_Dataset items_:

::::::::

Definition run_step (st : BaseModel * LineageStore) (step : Step)
    : BaseModel * LineageStore :=
  let a := fst st in
  let s := snd st in
  match step with
  | Emit payload cheat now =>
      match make_event s payload cheat now a with
      | (a', Ok e) => (a', fst (append e s))
      | (a', Raise _) => (a', s)
      end
  | Reboot keys =>
      (BaseModel_init (model_id a) keys,
       LineageStore_init (rows (conn_commit s)) (autocommit s))
  | Crash keys =>
      (BaseModel_init (model_id a) keys,
       LineageStore_init (durable s) (autocommit s))
  | Foreign e =>
      if decide (Lineage.model_id e = model_id a) then (a, s)
      else (a, fst (append e s))
  end.

Definition run_steps (steps : list Step) (st : BaseModel * LineageStore)
    : BaseModel * LineageStore :=
  foldl run_step st steps.

End WithLib.

(** The timestamp [_next_ts] chooses. *)
Definition chosen_ts (a : BaseModel) (s : LineageStore) (now : Z) : Z :=
  max3 now (_last_ts a + 1)
       (match last_ts s (model_id a) with Some t => t + 1 | None => 0 end).

(** A table in shape, on which the timestamps of [m] increase. *)
Definition table_ok (m : string) (t : list Event) : Prop :=
  ledger_inv t /\ StronglySorted Z.lt (ts <$> sql_where_model m t).

(** The invariant of a run: the agent keeps its id, and both the table the
    connection sees and the committed one are in shape. *)
Definition run_inv (m : string) (st : BaseModel * LineageStore) : Prop :=
  model_id (fst st) = m
  /\ table_ok m (rows (snd st))
  /\ table_ok m (durable (snd st)).

End Emission.


(** * Sample runs *)
Module Scenario.
Import CryptoUtils Lineage Models Stress Emission.

Definition keys_A : list byte * list byte := (["a"%byte], ["a"%byte]).
Definition keys_B : list byte * list byte := (["b"%byte], ["b"%byte]).

Definition fresh_world : World := (Controller.Controller_init, AnomalyStats_init).

(** The event of a [make_event] call that returned. *)
Definition made (r : BaseModel * Result Event) : option Event :=
  match snd r with Ok e => Some e | Raise _ => None end.

(** Agents A and B write "x", "y", "z" in turn to an empty store. *)
Definition interleaved : LineageStore :=
  let s0 := LineageStore_init [] true in
  let a := BaseModel_init "A" keys_A in
  let b := BaseModel_init "B" keys_B in
  let '(a, s1) := @run_step sample_lib (a, s0) (Emit "x" false 1000) in
  let '(b, s2) := @run_step sample_lib (b, s1) (Emit "y" false 1000) in
  let '(a, s3) := @run_step sample_lib (a, s2) (Emit "z" false 1000) in
  s3.

End Scenario.


(** * Statements about the commit batches *)
Module Batch.
Import Lineage Ledger.

(** The bookkeeping of a store opened on [disk] with the flag [ac]: the
    table is the committed one followed by [_pending] rows; with
    [autocommit] a batch never reaches 1000 rows, without it nothing is
    ever committed. *)
Definition batch_inv (disk : list Event) (ac : bool) (s : LineageStore) : Prop :=
  autocommit s = ac
  /\ (exists tail, rows s = durable s ++ tail
                  /\ Z.of_nat (length tail) = _pending s)
  /\ (exists progress, durable s = disk ++ progress)
  /\ (ac = true -> _pending s < 1000)
  /\ (ac = false -> durable s = disk).

(** The order of [ORDER BY idx]. *)
Definition idx_le (a b : Event) : Prop := index a <= index b.

(** The events of a series of [append] calls whose call returned, the
    others having raised. *)
Fixpoint accepted (evs : list Event) (self : LineageStore) : list Event :=
  match evs with
  | [] => []
  | ev :: evs' =>
      if is_ok (snd (append ev self))
      then ev :: accepted evs' (fst (append ev self))
      else accepted evs' (fst (append ev self))
  end.

End Batch.

(** * run_demo.py *)
Module Demo.
Import CryptoUtils Lineage.

(** What [verify_event] prints when [verbose]: the values it formats into
    one console line (the text layout and the division by 1000 and 100 for
    display are not modelled). *)
Record Line : Type := mkLine {
  line_phase : string;
  line_idx : Z;
  line_model_id : string;
  line_good : bool;
  line_w : Z;
  line_t : Z
}.

(** The controller handed to [verify_event] and the console. *)
Definition Desk : Type := (Controller.Controller * list Line)%type.

Definition on_controller {A} (c : M Controller.Controller A) : M Desk A :=
  fun d => match c (fst d) with (ctl, r) => ((ctl, snd d), r) end.
Definition print (l : Line) : M Desk unit :=
  modify (fun d => (fst d, snd d ++ [l])).

Section WithLib.
Context `{CryptoLib}.

Definition verify_event (ev : Event) (vk : list byte) (phase : string)
    (verbose : bool) : M Desk bool :=
  let* ok := lift_result (verify_signature vk (canonical_bytes ev) (signature ev)) in
  on_controller (Controller.update (model_id ev) ok) ;;
  let* wt := on_controller (Controller.get (model_id ev)) in
  (if verbose
   then print {| line_phase := phase; line_idx := index ev;
                 line_model_id := model_id ev; line_good := ok;
                 line_w := fst wt; line_t := snd wt |}
   else ret tt) ;;
  ret ok.

End WithLib.

(** An event with its payload and payload hash replaced. *)
Definition with_payload (p ph : string) (e : Event) : Event :=
  {| model_id := model_id e; index := index e; ts := ts e; payload := p;
     payload_hash := ph; payload_commit := payload_commit e;
     prev_hash := prev_hash e; event_hash := event_hash e;
     signature := signature e |}.

(** The raw pieces of an event, put through [rebuild_event] again. *)
Definition rebuilt `{CryptoLib} (e : Event) : Event :=
  rebuild_event (model_id e) (index e) (payload e) (prev_hash e) (ts e)
                (signature e).

End Demo.

(** * Statements about made events *)
Module Made.
Import CryptoUtils Lineage Models Emission.

Section WithLib.
Context `{CryptoLib}.
(** How a request ends: the response, an [HTTPException], the
    [RuntimeError] of [call_openai], or another uncaught exception. *)
Inductive outcome : Type :=
  | QueryResponse (answer : str) (retrieved_chunks : list str)
  | HTTPException (status_code : Z) (d : detail)
  | RuntimeError
  | Uncaught (e : exn).

(** The calls a request makes, in order. *)
Inductive call : Type :=
  | Embed (texts : list str)
  | Search (k : Z)
  | OpenAI (prompt : str)
  | Validator (e : event).

Definition ask (E : Embedder) (F : Faiss) (NP : NumPy) (C : Completion)
    (st : store) (request_question : str) : list call * outcome :=
  let question := py_strip request_question in
  if negb (truthy question) then ([], HTTPException 400 EmptyQuestion)
  else
    let log := [Embed [question]; Search TOP_K] in
    match retrieve_top_k_chunks E F st question TOP_K with
    | Raise e => (log, Uncaught e)
    | Ok (retrieved_texts, retrieved_meta) =>
      let prompt := build_prompt question retrieved_texts in
      let log := log ++ [OpenAI prompt] in
      match call_openai C prompt with
      | None => (log, RuntimeError)
      | Some llm_output =>
        let run := validate_llm_output E NP llm_output question retrieved_texts in
        let log := log ++ (Validator <$> run.1) in
        match run.2 with
        | Raise e => (log, Uncaught e)
        | Ok (is_valid, validation_info) =>
          if negb is_valid
          then (log, HTTPException 502 (ValidationFailed validation_info))
          else (log, QueryResponse llm_output retrieved_texts)
        end
      end
    end.

End ApiService.

(* ===================================================================== *)
(** * Test doubles for the external capabilities *)
(* ===================================================================== *)

Module Doubles.

(** Embeds a text as (its length, 1). *)
Program Definition length_embedder : Embedder := {|
  emb_dim := 2;
  embed_text := fun s => [PrimFloat.of_uint63 (Uint63.of_Z (len s)); 1%float];
|}.
Next Obligation. reflexivity. Qed.

(** Embeds every text as a vector that is not a number. *)
Program Definition nan_embedder : Embedder := {|
  emb_dim := 1;
  embed_text := fun _ => [nan];
|}.
Next Obligation. reflexivity. Qed.

(** Embeds every text as the zero vector. *)
Program Definition zero_embedder : Embedder := {|
  emb_dim := 2;
  embed_text := fun _ => [0%float; 0%float];
|}.
Next Obligation. reflexivity. Qed.

Definition sum (xs : list float) : float := fold_left PrimFloat.add xs 0%float.

Definition dot (a b : vec) : float :=
  sum (List.map (fun p => PrimFloat.mul p.1 p.2) (zip a b)).

(** Left-to-right binary64 arithmetic. *)
Definition naive_numpy : NumPy := {|
  dot_kernel := dot;
  linalg_norm := fun a => PrimFloat.sqrt (dot a a);
  f32_mul := PrimFloat.mul;
  f32_div := PrimFloat.div;
  np_mean := fun xs =>
    PrimFloat.div (sum xs) (PrimFloat.of_uint63 (Uint63.of_Z (len xs)));
|}.

Definition naive_faiss : Faiss := {|
  l2_sqr := fun a b => dot (List.map (fun p => PrimFloat.sub p.1 p.2) (zip a b))
                           (List.map (fun p => PrimFloat.sub p.1 p.2) (zip a b));
|}.

(** A store of three chunks behind a three-vector index. *)
Definition three_chunks : Api.store := {|
  Api.index := {| FaissIndex.d := 2;
              FaissIndex.xb :=
                [[5%float; 1%float]; [10%float; 1%float]; [2%float; 1%float]] |};
  Api.chunks_texts := [str_of "alpha"; str_of "beta gamma"; str_of "pi"];
  Api.chunks_meta :=
    [(str_of "a.txt", 0); (str_of "a.txt", 1); (str_of "b.txt", 0)];
|}.

End Doubles.

(** Doubles for the file system, the case mapping, the completion
    service and the persisted artifacts. *)
Module ServiceDoubles.

(** Lower case of the ASCII letters; other characters are kept. *)
Definition ascii_lower : Unicode := {|
  str_lower := List.map (fun c => if (65 <=? c) && (c <=? 90) then c + 32 else c)%N;
|}.

(** A folder ["docs"] with two text files and a file of another kind;
    every path is the folder, a slash and the name. *)
Definition small_folder : Os.FileSystem := {|
  Os.listdir := fun folder =>
    if bool_decide (folder = str_of "docs")
    then Os.Done [str_of "a.txt"; str_of "notes.md"; str_of "B.TXT"]
    else Os.Fail Os.OSError;
  Os.path_join := fun folder name => folder ++ str_of "/" ++ name;
  Os.read_text := fun path =>
    if bool_decide (path = str_of "docs/a.txt") then Os.Done (str_of "hello")
    else if bool_decide (path = str_of "docs/B.TXT") then Os.Done (str_of "world")
    else Os.Fail Os.OSError;
|}.

(** A service that always replies the same, and one that always fails. *)
Definition constant_completion (reply : str) : Completion := {|
  chat_completion := fun _ => Some reply;
|}.

Definition failing_completion : Completion := {|
  chat_completion := fun _ => None;
|}.

Definition two_documents : list (str * str) :=
  [(str_of "a.txt", str_of "hello" ++ blank_line ++ str_of "world");
   (str_of "b.txt", str_of "pi")].

(** What the build persists for [two_documents] under the length
    embedder. *)
Definition two_documents_artifacts : EmbedIndex.artifacts := {|
  EmbedIndex.index_file := {|
    FaissIndex.d := 2;
    FaissIndex.xb := [[12%float; 1%float]; [2%float; 1%float]] |};
  EmbedIndex.meta_chunks :=
    [str_of "hello" ++ blank_line ++ str_of "world"; str_of "pi"];
  EmbedIndex.meta_metadata := [(str_of "a.txt", 0); (str_of "b.txt", 0)];
|}.

(** Three chunks and an index of three vectors, with two metadata
    entries only. *)
Definition short_metadata : Api.store := {|
  Api.index := Api.index Doubles.three_chunks;
  Api.chunks_texts := Api.chunks_texts Doubles.three_chunks;
  Api.chunks_meta := [(str_of "a.txt", 0); (str_of "a.txt", 1)];
|}.
(** X19.  The listener never throws, whatever the focus id and the event;
    it never changes an answer; and the focus it leaves is the one before
    or a catalog id. *)
Theorem keydown_never_throws (toLowerCase : jsstring -> jsstring)
    (captured : Answers) (e : KeyboardEvent) (st : State) :
  exists st', keydown toLowerCase captured e st = Ok st'
              /\ answers st' = answers st
              /\ (focusId st' = focusId st
                  \/ focusId st' ∈ Block.id <$> BLOCKS).
Proof.
  destruct (h_actions toLowerCase (focusId st) captured e)
    as (bd & bu & Hbd & Hbu & Hh).
  unfold keydown. rewrite Hh. cbn [bind]. eexists. split; [reflexivity|].
  split; [apply perform_answers|].
  assert (Hin : forall i b, BLOCKS !! i = Some b -> Block.id b ∈ Block.id <$> BLOCKS).
  { intros i b Hb. apply list_elem_of_fmap. exists b. split; [reflexivity|].
    apply list_elem_of_lookup. exists i. exact Hb. }
  pose proof (tail_keeps toLowerCase captured e (focusId st)) as Htail.
  destruct (bool_decide (key e = js "ArrowDown")) eqn:Hdown;
    destruct (bool_decide (key e = js "ArrowUp")) eqn:Hup.
  - apply bool_decide_eq_true in Hdown, Hup. exfalso.
    apply arrows_differ. congruence.
  - right. cbn [app focus_actions fold_left perform].
    rewrite (focus_after_actions _ (setFocusId (Block.id bd) st) (Block.id bd)
               Htail eq_refl).
    exact (Hin _ _ Hbd).
  - right. cbn [app focus_actions fold_left perform].
    rewrite (focus_after_actions _ (setFocusId (Block.id bu) st) (Block.id bu)
               Htail eq_refl).
    exact (Hin _ _ Hbu).
  - left. cbn [app]. apply focus_after_actions; [exact Htail|reflexivity].
Qed.
Lemma one_exactly_true (c : ascii) (items : list re.item) (b : bool)
    (s : string) :
  re.match_here (re.One (re.Exactly c) :: items) b s = true <->
  exists s', s = String c s' /\ re.match_here items false s' = true.
Proof.
  simpl. destruct s as [ | x s ].
  - split; [ discriminate | intros (s' & H & _); discriminate ].
  - rewrite andb_true_iff. split.
    + intros [Hx Hm]. apply Ascii.eqb_eq in Hx. subst x. eauto.
    + intros (s' & H & Hm). injection H as -> ->.
      split; [ apply Ascii.eqb_refl | exact Hm ].
Qed.

Lemma at_eol_true (s : string) :
  re.at_eol s = true <-> s = "" \/ s = String "010" "".
Proof.
  destruct s as [ | x [ | y s ] ]; simpl.
  - split; auto.
  - rewrite Ascii.eqb_eq. split.
    + intros ->. now right.
    + intros [H | H]; [ discriminate | now injection H ].
  - split; [ discriminate | intros [H | H]; discriminate ].
Qed.

(** The language of [[^c]+]: the non-empty texts without [c]. *)
Lemma plus_notchr (c : ascii) (s : string) :
  Lang.matches (Lang.Plus (Lang.NotChr c)) s <->
  s <> "" /\ all_in (re.NoneOf [c]) s = true.
Proof.
  split.
  - intros H. remember (Lang.Plus (Lang.NotChr c)) as r eqn:Er.
    induction H as [ | | | r s H _ | r s1 s2 H1 _ H2 IH2 ];
      try discriminate; injection Er as ->.
    + inversion H as [ | c' d Hd | | | ]; subst. split; [ discriminate | ].
      unfold all_in. rewrite andb_true_r. now apply mem_NoneOf_single.
    + inversion H1 as [ | c' d Hd | | | ]; subst.
      destruct (IH2 eq_refl) as [_ Hall]. split; [ discriminate | ].
      simpl append. cbn [all_in]. rewrite Hall, andb_true_r.
      now apply mem_NoneOf_single.
  - intros [Hne Hall]. induction s as [ | x s IH ]; [ contradiction | ].
    cbn [all_in] in Hall. apply andb_true_iff in Hall as [Hx Hall].
    apply mem_NoneOf_single in Hx.
    destruct s as [ | y s ].
    + apply Lang.m_plus_one. now constructor.
    + change (String x (String y s)) with (String x "" ++ String y s).
      apply Lang.m_plus_more; [ now constructor | ].
      apply IH; [ discriminate | exact Hall ].
Qed.

Lemma matches_cat_inv (r1 r2 : Lang.regex) (s : string) :
  Lang.matches (Lang.Cat r1 r2) s ->
  exists s1 s2, s = s1 ++ s2 /\ Lang.matches r1 s1 /\ Lang.matches r2 s2.
Proof.
  intros H. inversion H; subst. eauto.
Qed.

Lemma matches_chr_inv (c : ascii) (s : string) :
  Lang.matches (Lang.Chr c) s -> s = String c "".
Proof.
  intros H. now inversion H.
Qed.

(** The language of the expression, spelled out. *)
Lemma email_language (s : string) :
  Lang.matches Lang.email s <-> email_shape s.
Proof.
  unfold Lang.email, email_shape, word. split.
  - intros H.
    apply matches_cat_inv in H as (a & s1 & -> & Ha & H).
    apply matches_cat_inv in H as (x & s2 & -> & Hx & H).
    apply matches_cat_inv in H as (b & s3 & -> & Hb & H).
    apply matches_cat_inv in H as (y & c & -> & Hy & Hc).
    apply matches_chr_inv in Hx, Hy. subst x y.
    apply plus_notchr in Ha, Hb, Hc.
    exists a, b, c. simpl. auto.
  - intros (a & b & c & -> & Ha & Hb & Hc).
    apply plus_notchr in Ha, Hb, Hc.
    apply Lang.m_cat; [ exact Ha | ].
    apply (Lang.m_cat (r1 := Lang.Chr "@") (s1 := String "@" ""));
      [ constructor | ].
    apply Lang.m_cat; [ exact Hb | ].
    apply (Lang.m_cat (r1 := Lang.Chr ".") (s1 := String "." ""));
      [ constructor | exact Hc ].
Qed.

Lemma email_compiles :
  re.compile "^[^@]+@[^@]+\.[^@]+$" =
  Some [ re.Bol; re.Many1 (re.NoneOf ["@"%char]); re.One (re.Exactly "@");
         re.Many1 (re.NoneOf ["@"%char]); re.One (re.Exactly ".");
         re.Many1 (re.NoneOf ["@"%char]); re.Eol ].
Proof.
  reflexivity.
Qed.

Lemma match_here_many1 (cs : re.charset) (items : list re.item) (b : bool)
    (s : string) :
  re.match_here (re.Many1 cs :: items) b s =
  re.many1 cs (re.match_here items false) s.
Proof.
  reflexivity.
Qed.

Lemma match_here_eol (b : bool) (s : string) :
  re.match_here [re.Eol] b s = re.at_eol s.
Proof.
  simpl. apply andb_true_r.
Qed.

(** [re.match] with the pattern of line 38 accepts exactly the texts of that
    shape.  The newline that [$] tolerates at the end is itself a character
    of [[^@]], so it adds nothing to the language. *)
Lemma email_match (s : string) :
  re.match_ "^[^@]+@[^@]+\.[^@]+$" s = true <-> email_shape s.
Proof.
  unfold re.match_. rewrite email_compiles.
  change (re.match_here (re.Bol :: ?l) true s) with (re.match_here l true s).
  rewrite match_here_many1, many1_true.
  unfold email_shape, word. split.
  - intros (a & r1 & -> & Ha & Ha' & H).
    apply one_exactly_true in H as (r2 & -> & H).
    rewrite match_here_many1, many1_true in H.
    destruct H as (b & r3 & -> & Hb & Hb' & H).
    apply one_exactly_true in H as (r4 & -> & H).
    rewrite match_here_many1, many1_true in H.
    destruct H as (c & r5 & -> & Hc & Hc' & H).
    rewrite match_here_eol in H. apply at_eol_true in H.
    exists a, b, (c ++ r5). repeat split; auto.
    + now apply append_nonempty.
    + rewrite all_in_app, Hc'. destruct H as [-> | ->]; reflexivity.
  - intros (a & b & c & -> & [Ha Ha'] & [Hb Hb'] & [Hc Hc']).
    exists a, (String "@" (b ++ String "." c)). repeat split; auto.
    apply one_exactly_true. eexists. split; [ reflexivity | ].
    rewrite match_here_many1, many1_true.
    exists b, (String "." c). repeat split; auto.
    apply one_exactly_true. eexists. split; [ reflexivity | ].
    rewrite match_here_many1, many1_true.
    exists c, "". rewrite append_empty_r. repeat split; auto.
Qed.

(* ================================================================== *)
(** * The models *)

Lemma validate_str_username (v : string) :
  validate_str UserCreate.username_field v = true <->
  (3 <= String.length v <= 50)%nat.
Proof.
  unfold validate_str, UserCreate.username_field. cbn -[Nat.leb].
  rewrite andb_true_r, andb_true_iff, !Nat.leb_le. reflexivity.
Qed.

Lemma validate_str_email (v : string) :
  validate_str UserCreate.email_field v = true <-> email_shape v.
Proof.
  unfold validate_str, UserCreate.email_field.
  cbn [min_length max_length regex andb]. apply email_match.
Qed.

Lemma validate_str_bare (v : string) : validate_str bare v = true.
Proof.
  reflexivity.
Qed.

Lemma UserCreate_validate_accepts (username email : string) :
  UserCreate.validate username email = Some (UserCreate.mk username email)
  <-> (3 <= String.length username <= 50)%nat /\ email_shape email.
Proof.
  unfold UserCreate.validate.
  rewrite <- validate_str_username, <- validate_str_email.
  destruct (validate_str UserCreate.username_field username),
           (validate_str UserCreate.email_field email);
    simpl; split; try discriminate; auto; intros [? ?]; discriminate.
Qed.

Lemma UserCreate_validate_refuses (username email : string) :
  UserCreate.validate username email = None
  <-> ~ ((3 <= String.length username <= 50)%nat /\ email_shape email).
Proof.
  rewrite <- UserCreate_validate_accepts. unfold UserCreate.validate.
  destruct (validate_str UserCreate.username_field username
            && validate_str UserCreate.email_field email);
    split; try discriminate; auto; intros H; now elim H.
Qed.

(** C3.  The module declares two models, [UserCreate] and [UserResponse], in
    that order.  [UserCreate] accepts a username and an email exactly when the
    username has between 3 and 50 characters and the email matches
    [^[^@]+@[^@]+\.[^@]+$], and refuses them otherwise; matching is the same
    whether read as Python's [re.match] or as membership of the whole text in
    the language of the expression.  [UserResponse] has three required
    fields, an [int] [id] and the [str] fields [username] and [email], with
    no further constraint. *)
Theorem schemas_spec :
  map class_name models = ["UserCreate"; "UserResponse"]
  /\ (forall username email : string,
        UserCreate.validate username email
          = Some (UserCreate.mk username email)
        <-> (3 <= String.length username <= 50)%nat
            /\ Lang.matches Lang.email email)
  /\ (forall username email : string,
        UserCreate.validate username email = None
        <-> ~ ((3 <= String.length username <= 50)%nat
               /\ Lang.matches Lang.email email))
  /\ (forall email : string,
        re.match_ "^[^@]+@[^@]+\.[^@]+$" email = true
        <-> Lang.matches Lang.email email)
  /\ fields UserResponse.class
       = [ mkModelField "id" Tint true bare;
           mkModelField "username" Tstr true bare;
           mkModelField "email" Tstr true bare ]
  /\ (forall v : string, validate_str bare v = true).
Proof.
  split; [ reflexivity | ].
  split; [ intros u e; rewrite email_language;
           apply UserCreate_validate_accepts | ].
  split; [ intros u e; rewrite email_language;
           apply UserCreate_validate_refuses | ].
  split; [ intros e; rewrite email_language; apply email_match | ].
  split; [ reflexivity | exact validate_str_bare ].
Qed.

(* ================================================================== *)
(** * The handlers, one by one *)

Lemma root_runs (w : World) :
  root w = (inr (Dict [("message", "Welcome to DevHub API")]), w).
Proof.
  reflexivity.
Qed.

Lemma health_check_runs (w : World) :
  health_check w
  = (inr (Dict [("status", "healthy"); ("service", "devhub-api")]), w).
Proof.
  reflexivity.
Qed.

Lemma create_user_runs (user : UserCreate.t) (token : string) (w : World) :
  create_user user token w
  = (inr (UserResponse.mk 1 (UserCreate.username user)
                          (UserCreate.email user)),
     (w ++ [creating (UserCreate.username user)])%list).
Proof.
  reflexivity.
Qed.

Lemma get_user_runs (user_id : Z) (token : string) (w : World) :
  get_user user_id token w
  = (if user_id <=? 0
     then inl invalid_user_id
     else inr (UserResponse.mk user_id "john_doe" "john@example.com"), w).
Proof.
  unfold get_user. destruct (user_id <=? 0); reflexivity.
Qed.

Lemma verify_token_valid (sch : string) (w : World) :
  verify_token (mkCredentials sch "valid-token") w = (inr "valid-token", w).
Proof.
  reflexivity.
Qed.


(* ================================================================== *)
(** * Routing *)

Lemma split_on_segment (seg : string) :
  all_in (re.NoneOf ["/"%char]) seg = true -> split_on "/" seg = [seg].
Proof.
  induction seg as [ | x seg IH ]; [ reflexivity | ].
  cbn [all_in]. rewrite andb_true_iff. intros [Hx Hall].
  apply mem_NoneOf_single, Ascii.eqb_neq in Hx.
  cbn [split_on]. rewrite Hx, (IH Hall). reflexivity.
Qed.

Lemma split_on_users (seg : string) :
  segment seg -> split_on "/" ("/users/" ++ seg) = [""; "users"; seg].
Proof.
  intros [_ Hall]. cbn. now rewrite (split_on_segment _ Hall).
Qed.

::::::::

_What is required_: Above are the records. Copy the lines beginning at the one that has "End Doubles." and ending with the one that has "if bool_decide (folder", unchanged.

_The completed task_:
End Doubles.

(** Doubles for the file system, the case mapping, the completion
    service and the persisted artifacts. *)
Module ServiceDoubles.

(** Lower case of the ASCII letters; other characters are kept. *)
Definition ascii_lower : Unicode := {|
  str_lower := List.map (fun c => if (65 <=? c) && (c <=? 90) then c + 32 else c)%N;
|}.

(** A folder ["docs"] with two text files and a file of another kind;
    every path is the folder, a slash and the name. *)
Definition small_folder : Os.FileSystem := {|
  Os.listdir := fun folder =>
    if bool_decide (folder = str_of "docs")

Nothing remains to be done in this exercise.